(* ===== verification/WalCodec.v ===== *)
(** * Writing and reading back the commit log

    The bytes a list of payloads is written as, and that [walkLocalWAL] accepts exactly such files:
    the whole file, with every checksum and the seal, and nothing after it. *)

From stdpp Require Import gmap list sorting strings fin_maps.
From Stdlib Require Import Strings.Byte.
From S2P Require Import Prelude TxnState Bolt Keys Versions Store Wal.

Section Codec.
Context `{DigestLaws}.

Definition encode_frame (p : bytes) : bytes := frame_header p ++ p.
Definition encode_frames (ps : list bytes) : bytes := concat (encode_frame <$> ps).

Definition seal_of (digest : bytes) : bytes := walSeal :: sha256 digest.

(** The file that holds the payloads. *)
Definition wal_file (identity : bytes) (ps : list bytes) : bytes :=
  localWALMagic ++ identity ++ encode_frames ps ++ encode_frame (seal_of (encode_frames ps)).

Lemma encode_frames_app a b : encode_frames (a ++ b) = encode_frames a ++ encode_frames b.
Proof. unfold encode_frames. by rewrite fmap_app, concat_app. Qed.

Lemma length_header p : length (frame_header p) = 8%nat.
Proof. unfold frame_header, be32. by rewrite length_app, !length_be_bytes. Qed.

Lemma be_val_be32 n : 0 <= n < 2 ^ 32 -> be_val (be32 n) = n.
Proof. intros Hn. unfold be32. rewrite be_val_bytes. by apply Z.mod_small. Qed.

Lemma header_parts p :
  take 4 (frame_header p) = be32 (blen p) /\ drop 4 (frame_header p) = be32 (crc32 p).
Proof.
  unfold frame_header. assert (length (be32 (blen p)) = 4%nat) as Hl by apply length_be_bytes.
  by rewrite take_app_length', drop_app_length'.
Qed.

(** A payload that fits a frame. *)
Definition frame_fits (p : bytes) : Prop := 1 <= blen p <= maxWALFrame.

Lemma read_full_app a b : read_full (length a) (a ++ b) = Ok (a, b).
Proof.
  unfold read_full. rewrite (proj2 (Nat.leb_le _ _)) by (rewrite length_app; lia).
  by rewrite take_app_length, drop_app_length.
Qed.

Lemma read_full_inv n data a b : read_full n data = Ok (a, b) -> data = a ++ b /\ length a = n.
Proof.
  unfold read_full. destruct (Nat.leb_spec n (length data)); [|done]. intros [= <- <-].
  rewrite take_drop. split; [done|]. rewrite length_take. lia.
Qed.

Lemma read_frame_encoded p rest :
  frame_fits p -> read_frame (encode_frame p ++ rest) = Ok (frame_header p, p, rest).
Proof.
  intros Hp. unfold read_frame, encode_frame. rewrite <- app_assoc.
  rewrite <- (length_header p). rewrite read_full_app. cbn [rbind fst snd].
  destruct (header_parts p) as [-> ->]. rewrite !be_val_be32;
    [|apply crc32_range|unfold frame_fits, maxWALFrame, MaxValueBytes in Hp; lia].
  unfold frame_fits in Hp. rewrite (proj2 (Z.ltb_ge (blen p) 1)), (proj2 (Z.ltb_ge maxWALFrame (blen p))) by lia. cbn [orb].
  unfold blen. rewrite Nat2Z.id, read_full_app. cbn [rbind fst snd]. by rewrite Z.eqb_refl.
Qed.

Lemma read_frame_inv data h p rest :
  read_frame data = Ok (h, p, rest) -> data = encode_frame p ++ rest /\ h = frame_header p /\ frame_fits p.
Proof.
  unfold read_frame. destruct (read_full 8 data) as [[h' d']|] eqn:E; cbn; [|done].
  apply read_full_inv in E as [-> Hh]. destruct (_ || _) eqn:Hn; [done|].
  destruct (read_full _ d') as [[p' r']|] eqn:E; cbn; [|done]. apply read_full_inv in E as [-> Hp].
  destruct (Z.eqb_spec (crc32 p') (be_val (drop 4 h'))) as [Hc|]; cbn; [|done]. intros [= <- <- <-].
  apply orb_false_iff in Hn as [Hn1%Z.ltb_ge Hn2%Z.ltb_ge].
  assert (blen p' = be_val (take 4 h')) as Hb by (unfold blen; lia).
  assert (h' = frame_header p') as ->.
  { unfold frame_header, be32. rewrite Hb, Hc. rewrite <- (take_drop 4 h') at 1. f_equal.
    - rewrite <- (be_bytes_val (take 4 h')) at 1. f_equal. rewrite length_take. lia.
    - rewrite <- (be_bytes_val (drop 4 h')) at 1. f_equal. rewrite length_drop. lia. }
  split_and!; [by rewrite app_assoc|done|]. unfold frame_fits. lia.
Qed.

(** ** The reader over payloads *)

Definition after_frame (r : wal_reader) (p : bytes) : wal_reader :=
  mkReader (wr_active r) (wr_previous r) (wr_digest r ++ encode_frame p).

(** One payload that is not the seal. *)
Definition reads (r : wal_reader) (p : bytes) (r' : wal_reader) : Prop :=
  frame_fits p /\ exists r0, check_frame r p [] = Ok (Some r0) /\ r' = after_frame r0 p.

Inductive reads_all : wal_reader -> list bytes -> wal_reader -> Prop :=
  | ra_nil r : reads_all r [] r
  | ra_cons r p r1 ps r2 : reads r p r1 -> reads_all r1 ps r2 -> reads_all r (p :: ps) r2.

Lemma reads_all_app r a r1 b r2 : reads_all r a r1 -> reads_all r1 b r2 -> reads_all r (a ++ b) r2.
Proof. induction 1; [done|]. intros Hb. econstructor; [done|by apply IHreads_all]. Qed.

(** Only the seal looks at what follows. *)
Lemma check_frame_rest r p rest r' : check_frame r p rest = Ok (Some r') <-> check_frame r p [] = Ok (Some r').
Proof.
  unfold check_frame. destruct p as [|c p]; [done|]. repeat (case_bool_decide; [done|]).
  case_bool_decide; [|done]. destruct (_ || _); [done|]. by repeat case_bool_decide.
Qed.

Lemma check_frame_digest r p rest r' : check_frame r p rest = Ok (Some r') -> wr_digest r' = wr_digest r.
Proof.
  unfold check_frame. destruct p as [|c p]; [done|].
  case_bool_decide; [destruct (_ || _); [done|by intros [= <-]]|].
  case_bool_decide; [destruct (_ || _); [done|]; destruct (_ || _); [done|]; destruct (stagedOpHeader _ _); [by intros [= <-]|done]|].
  case_bool_decide; [destruct (_ || _); [done|by intros [= <-]]|].
  case_bool_decide; [|done]. destruct (_ || _); [done|]. by case_bool_decide.
Qed.

Lemma reads_all_digest r ps r' : reads_all r ps r' -> wr_digest r' = wr_digest r ++ encode_frames ps.
Proof.
  induction 1 as [r|r p r1 ps r2 (_ & r0 & Hc & ->) _ IH]; [by rewrite app_nil_r|].
  rewrite IH. cbn. rewrite (check_frame_digest _ _ _ _ Hc). by rewrite <- app_assoc.
Qed.

Lemma seal_fits digest : frame_fits (seal_of digest).
Proof. unfold frame_fits, seal_of, blen. cbn [length]. rewrite sha256_length. unfold maxWALFrame, MaxValueBytes. lia. Qed.

Lemma check_seal r p rest :
  check_frame r p rest = Ok None <-> wr_active r = false /\ p = seal_of (wr_digest r) /\ rest = [].
Proof.
  unfold check_frame, seal_of. destruct p as [|c p]; [naive_solver|].
  case_bool_decide as H1; [subst c; destruct (_ || _); naive_solver|].
  case_bool_decide as H2; [subst c; destruct (_ || _); [naive_solver|]; destruct (_ || _); [naive_solver|];
    destruct (stagedOpHeader _ _); naive_solver|].
  case_bool_decide as H3; [subst c; destruct (_ || _); naive_solver|].
  case_bool_decide as H4; [subst c|naive_solver]. split.
  - destruct (wr_active r); [done|]. destruct (negb _) eqn:Hl; [done|]. cbn [orb].
    change (drop 1 (walSeal :: p)) with p. case_bool_decide; cbn [negb]; [|done]. case_bool_decide; cbn [negb]; [|done]. intros _. by subst.
  - intros (-> & [= ->] & ->). rewrite bool_decide_eq_true_2 by done.
    assert (blen (walSeal :: sha256 (wr_digest r)) = 33) as -> by (unfold blen; cbn [length]; rewrite sha256_length; lia).
    done.
Qed.

(** ** The loop over the frames *)

Context `{Bolt}.

Fixpoint visit_all {St} (visit : St -> bytes -> action St) (ps : list bytes) (st : St) : action St :=
  match ps with
  | [] => done st
  | p :: ps => let! st := visit st p in visit_all visit ps st
  end.

Lemma visit_all_app {St} (visit : St -> bytes -> action St) a b st s :
  visit_all visit (a ++ b) st s = then_do (visit_all visit a st) (visit_all visit b) s.
Proof.
  revert st s. induction a as [|p a IH]; intros st s; cbn [app visit_all]; [done|]. unfold then_do at 1 2 3.
  destruct (visit st p s) as [s' [st'|e]]; [apply IH|done].
Qed.

Lemma walk_frames_encoded {St} (visit : St -> bytes -> action St) ps : forall fuel r r' st s,
  reads_all r ps r' -> wr_active r' = false -> (length ps <= fuel)%nat ->
  walk_frames visit fuel r (encode_frames ps ++ encode_frame (seal_of (wr_digest r'))) st s = visit_all visit ps st s.
Proof.
  induction ps as [|p ps IH]; intros fuel r r' st s Hr Ha Hf; inversion Hr as [|? ? r1 ? ? (Hp & r0 & Hc & ->) Hrest]; subst.
  - rewrite <- (app_nil_r (encode_frame _)). cbn [encode_frames fmap list_fmap concat app].
    destruct fuel; cbn [walk_frames]; unfold then_do at 1, returns at 1;
      rewrite read_frame_encoded by apply seal_fits; unfold then_do at 1, returns at 1;
      rewrite (proj2 (check_seal r' _ [])) by done; done.
  - assert (encode_frames (p :: ps) = encode_frame p ++ encode_frames ps) as -> by done. rewrite <- app_assoc.
    destruct fuel as [|fuel]; [cbn in Hf; lia|]. cbn [walk_frames visit_all]. unfold then_do at 1, returns at 1.
    rewrite read_frame_encoded by done. unfold then_do at 1, returns at 1.
    rewrite (proj2 (check_frame_rest r p _ r0)) by done. unfold then_do.
    destruct (visit st p s) as [s1 [st1|e]]; [|done]. apply (IH fuel _ r'); [done|done|cbn in Hf; lia].
Qed.

Lemma walk_frames_inv {St} (visit : St -> bytes -> action St) fuel : forall r data st s s' st',
  walk_frames visit fuel r data st s = (s', Ok st') ->
  exists ps r', reads_all r ps r' /\ wr_active r' = false /\
    data = encode_frames ps ++ encode_frame (seal_of (wr_digest r')) /\ visit_all visit ps st s = (s', Ok st').
Proof.
  induction fuel as [|fuel IH]; intros r data st s s' st'; cbn [walk_frames]; unfold then_do, returns;
    destruct (read_frame data) as [[[h p] rest]|] eqn:Ef; try done;
    apply read_frame_inv in Ef as (-> & -> & Hfit);
    destruct (check_frame r p rest) as [[r0|]|] eqn:Ec; try done.
  1: by destruct (visit st p s) as [s1 [st1|e]] eqn:Ev.
  - apply check_seal in Ec as (Ha & -> & ->). intros [= <- <-]. exists [], r. rewrite app_nil_r.
    split_and!; [constructor|done..].
  - destruct (visit st p s) as [s1 [st1|e]] eqn:Ev; [|done]. intros Hw. apply IH in Hw as (ps & r' & Hr & Ha & -> & Hv).
    exists (p :: ps), r'. split_and!; [|done| |].
    + econstructor; [|exact Hr]. split; [done|]. exists r0. split; [by apply check_frame_rest in Ec|done].
    + by rewrite app_assoc.
    + cbn [visit_all]. unfold then_do. by rewrite Ev.
  - apply check_seal in Ec as (Ha & -> & ->). intros [= <- <-]. exists [], r. rewrite app_nil_r.
    split_and!; [constructor|done..].
Qed.

(** ** The whole file *)

Definition fresh_reader : wal_reader := mkReader false 0 [].

(** Payloads that form complete transactions. *)
Definition well_formed (ps : list bytes) : Prop := exists r', reads_all fresh_reader ps r' /\ wr_active r' = false.

Lemma wal_header identity rest :
  length identity = 32%nat ->
  take 8 (localWALMagic ++ identity ++ rest) = localWALMagic /\
  take 40 (localWALMagic ++ identity ++ rest) = localWALMagic ++ identity /\
  drop 40 (localWALMagic ++ identity ++ rest) = rest.
Proof.
  intros Hi. assert (length (localWALMagic ++ identity) = 40%nat) as Hl by (rewrite length_app, Hi; done).
  split_and!; [done|..]; rewrite app_assoc; [by rewrite take_app_length'|by rewrite drop_app_length'].
Qed.

Lemma encode_frames_length ps : (length ps <= length (encode_frames ps))%nat.
Proof.
  induction ps as [|p ps IH]; [done|]. assert (encode_frames (p :: ps) = encode_frame p ++ encode_frames ps) as -> by done.
  unfold encode_frame. rewrite !length_app, length_header. cbn. lia.
Qed.

Lemma walk_written {St} (visit : St -> bytes -> action St) identity ps st s :
  length identity = 32%nat -> well_formed ps ->
  walkLocalWAL (Some (wal_file identity ps)) identity visit st s = visit_all visit ps st s.
Proof.
  intros Hi (r' & Hr & Ha). unfold walkLocalWAL, wal_file.
  set (rest := encode_frames ps ++ _). destruct (wal_header identity rest Hi) as (E1 & E2 & E3).
  rewrite bool_decide_eq_false_2 by done. rewrite E1, E2, E3.
  assert (40 <= length (localWALMagic ++ identity ++ rest))%nat as Hlen by (rewrite !length_app, Hi; cbn; lia).
  rewrite (proj2 (Nat.ltb_ge _ _)) by done. rewrite bool_decide_eq_true_2 by done.
  rewrite bool_decide_eq_true_2 by done. cbn [orb negb]. subst rest.
  pose proof (reads_all_digest _ _ _ Hr) as Hd. cbn in Hd. pose proof (encode_frames_length ps).
  assert (seal_of (encode_frames ps) = seal_of (wr_digest r')) as -> by by rewrite Hd.
  apply walk_frames_encoded; [done|done|]. rewrite !length_app. lia.
Qed.

Lemma walk_accepted {St} (visit : St -> bytes -> action St) identity data st s s' st' :
  data <> [] -> walkLocalWAL (Some data) identity visit st s = (s', Ok st') ->
  exists ps, well_formed ps /\ data = wal_file identity ps /\ visit_all visit ps st s = (s', Ok st').
Proof.
  intros Hd. unfold walkLocalWAL. rewrite bool_decide_eq_false_2 by done. destruct (_ || _) eqn:E; [done|].
  apply orb_false_iff in E as [[Hl%Nat.ltb_ge Hm]%orb_false_iff Hid]. apply negb_false_iff in Hm, Hid. bool_prop.
  intros Hw. apply walk_frames_inv in Hw as (ps & r' & Hr & Ha & Hrest & Hv). exists ps. split_and!; [by exists r'| |done].
  pose proof (reads_all_digest _ _ _ Hr) as Hdg. cbn in Hdg. rewrite Hdg in Hrest. unfold wal_file. rewrite <- Hrest, app_assoc.
  rewrite <- (take_drop 40 data) at 1. f_equal. rewrite <- (take_drop 8 (take 40 data)).
  rewrite take_take, Hid. rewrite Nat.min_l by lia. by rewrite Hm.
Qed.
End Codec.
(* ===== verification/Compact.v ===== *)
(** * Compaction of the history: [mvcc/maintenance.go]

    [CompactHistory] walks the row directory in bounded transactions.  In each row it removes the
    versions below the one a read at the horizon sees.  The horizon is the oldest timestamp anyone
    still reads at, and at most the published head. *)

From stdpp Require Import gmap list sorting strings fin_maps.
From Stdlib Require Import Strings.Byte.
From S2P Require Import Prelude TxnState TxnManager TxnSteps Bolt Keys Versions Visibility Layouts Conflict Store CommitLog Wal WalRecover.

Section Operations.
Context `{DeletingCursor} `{GuardCodec} `{MapRange} `{Env}.

(** The bucket that holds the versions of a row: the one of its layout. *)
Definition versions_of (d : db) (k : bytes) : option (bucket bytes) :=
  if flatLayout d then Some (flat_versions d)
  else match b_get (d_data d) k with Some (Sub rows) => Some rows | _ => None end.

Definition set_versions (d : db) (k : bytes) (b : bucket bytes) : db :=
  if flatLayout d then d <| d_flat := Some b |> else d <| d_data ::= b_put k (Sub b) |>.

(** The first version of the row. *)
Definition first_version (prefix : option bytes) (b : bucket bytes) : option (bytes * bytes) :=
  match prefix with
  | Some prefix => b_seek b prefix
  | None => b_first b
  end.

(** The version a key of the bucket names, unless it belongs to another row. *)
Definition version_part (prefix : option bytes) (v : bytes) : option bytes :=
  match prefix with
  | Some prefix => if has_prefix prefix v then Some (trim_prefix prefix v) else None
  | None => Some v
  end.

(** The loop over the versions of a row: the bucket, the work done, and whether the work of one
    transaction is used up. *)
Fixpoint compact_row (prefix : option bytes) (anchor : Z) (fuel : nat) (b : bucket bytes)
    (cur : option (bytes * bytes)) (work : Z) : action (bucket bytes * Z * bool) :=
  match cur with
  | None => done (b, work, false)
  | Some (v, p) =>
      match version_part prefix v with
      | None => done (b, work, false)
      | Some version =>
          if anchor <=? number version then done (b, work, false)
          else
            let! _ := check_ctx in
            let work := work + blen v + blen p in
            let b := b_delete v b in
            if MaxChunkBytes <=? work then done (b, work, true)
            else match fuel with
            | O => done (b, work, false)
            | S fuel => compact_row prefix anchor fuel b (b_after_delete b v) work
            end
      end
  end.

(** Where the next transaction goes on. *)
Record compaction : Type := mkCompaction {
  co_after : option bytes;
  co_repeat : bool
}.

(** The loop over the row directory; [true] when it reached the end. *)
Fixpoint compact_keys (horizon : Z) (fuel : nat) (d : db) (at_ : compaction) (cur : option (bytes * item)) (work : Z)
    : action (db * (compaction * bool)) :=
  match cur with
  | None => done (put_meta meta_horizon horizon d, (at_, true))
  | Some (k, _) =>
      let! _ := check_ctx in
      let at_ := mkCompaction (Some k) false in
      let anchor := reading_version (visible d k horizon) in
      let prefix := if flatLayout d then Some (flatPrefix k) else None in
      match versions_of d k with
      | None => refused (ErrOther "nil bucket")
      | Some b =>
          let! r := compact_row prefix anchor (b_size b) b (first_version prefix b) work in
          let '(b, work, full) := r in
          let d := set_versions d k b in
          if full : bool then done (d, (mkCompaction (Some k) true, false))
          else
            let work := work + blen k in
            if MaxChunkBytes <=? work then done (d, (at_, false))
            else match fuel with
            | O => done (d, (at_, false))
            | S fuel => compact_keys horizon fuel d at_ (b_next (d_data d) k) work
            end
      end
  end.

(** The row the transaction starts at. *)
Definition compact_from (d : db) (at_ : compaction) : option (bytes * item) :=
  match co_after at_ with
  | None => b_first (d_data d)
  | Some after =>
      match b_seek (d_data d) after with
      | Some (k, i) => if bool_decide (k = after) && negb (co_repeat at_) then b_next (d_data d) k else Some (k, i)
      | None => None
      end
  end.

Definition compaction_horizon (m : TransactionManager) (d : db) : Z :=
  match OldestReadTS m with
  | Some oldest => if oldest <? Head d then oldest else Head d
  | None => Head d
  end.

(** One bounded transaction, under the locks of commits and of views. *)
Definition compact_batch (generation : Z) (at_ : compaction) (m : TransactionManager) (s : Store)
    : Store * TransactionManager * result mvcc_error (compaction * bool) :=
  if negb (generation =? s_generation s) then (s, m, Err ErrConflict)
  else match AvailabilityError s with
  | Some e => (s, m, Err e)
  | None =>
      let horizon := compaction_horizon m (s_db s) in
      let '(s, r) := update (fun d => compact_keys horizon (b_size (d_data d)) d at_ (compact_from d at_) 0) s in
      (s, if is_ok r then RecordCompactedHorizon m horizon else m, r)
  end.

(** The whole pass, while nothing else runs; [None] when [fuel] transactions are not enough. *)
Fixpoint compact_loop (fuel : nat) (generation : Z) (at_ : compaction) (m : TransactionManager) (s : Store)
    : Store * TransactionManager * option (result mvcc_error unit) :=
  match fuel with
  | O => (s, m, None)
  | S fuel =>
      match check_ctx s with
      | (s, Err e) => (s, m, Some (Err e))
      | (s, Ok _) =>
          match compact_batch generation at_ m s with
          | (s, m, Err e) => (s, m, Some (Err e))
          | (s, m, Ok (at_, finished)) =>
              if finished : bool then (s, m, Some (Ok tt)) else compact_loop fuel generation at_ m s
          end
      end
  end.

Definition CompactHistory (fuel : nat) (m : TransactionManager) (s : Store)
    : Store * TransactionManager * option (result mvcc_error unit) :=
  compact_loop fuel (s_generation s) (mkCompaction None false) m s.
End Operations.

# Problem statement
The string to find is "bucket"; copy every line of the listing that has it.

# Answer box
(** The bucket that holds the versions of a row: the one of its layout. *)
Definition versions_of (d : db) (k : bytes) : option (bucket bytes) :=
Definition set_versions (d : db) (k : bytes) (b : bucket bytes) : db :=
Definition first_version (prefix : option bytes) (b : bucket bytes) : option (bytes * bytes) :=
(** The version a key of the bucket names, unless it belongs to another row. *)
(** The loop over the versions of a row: the bucket, the work done, and whether the work of one
Fixpoint compact_row (prefix : option bytes) (anchor : Z) (fuel : nat) (b : bucket bytes)
    (cur : option (bytes * bytes)) (work : Z) : action (bucket bytes * Z * bool) :=
      | None => refused (ErrOther "nil bucket")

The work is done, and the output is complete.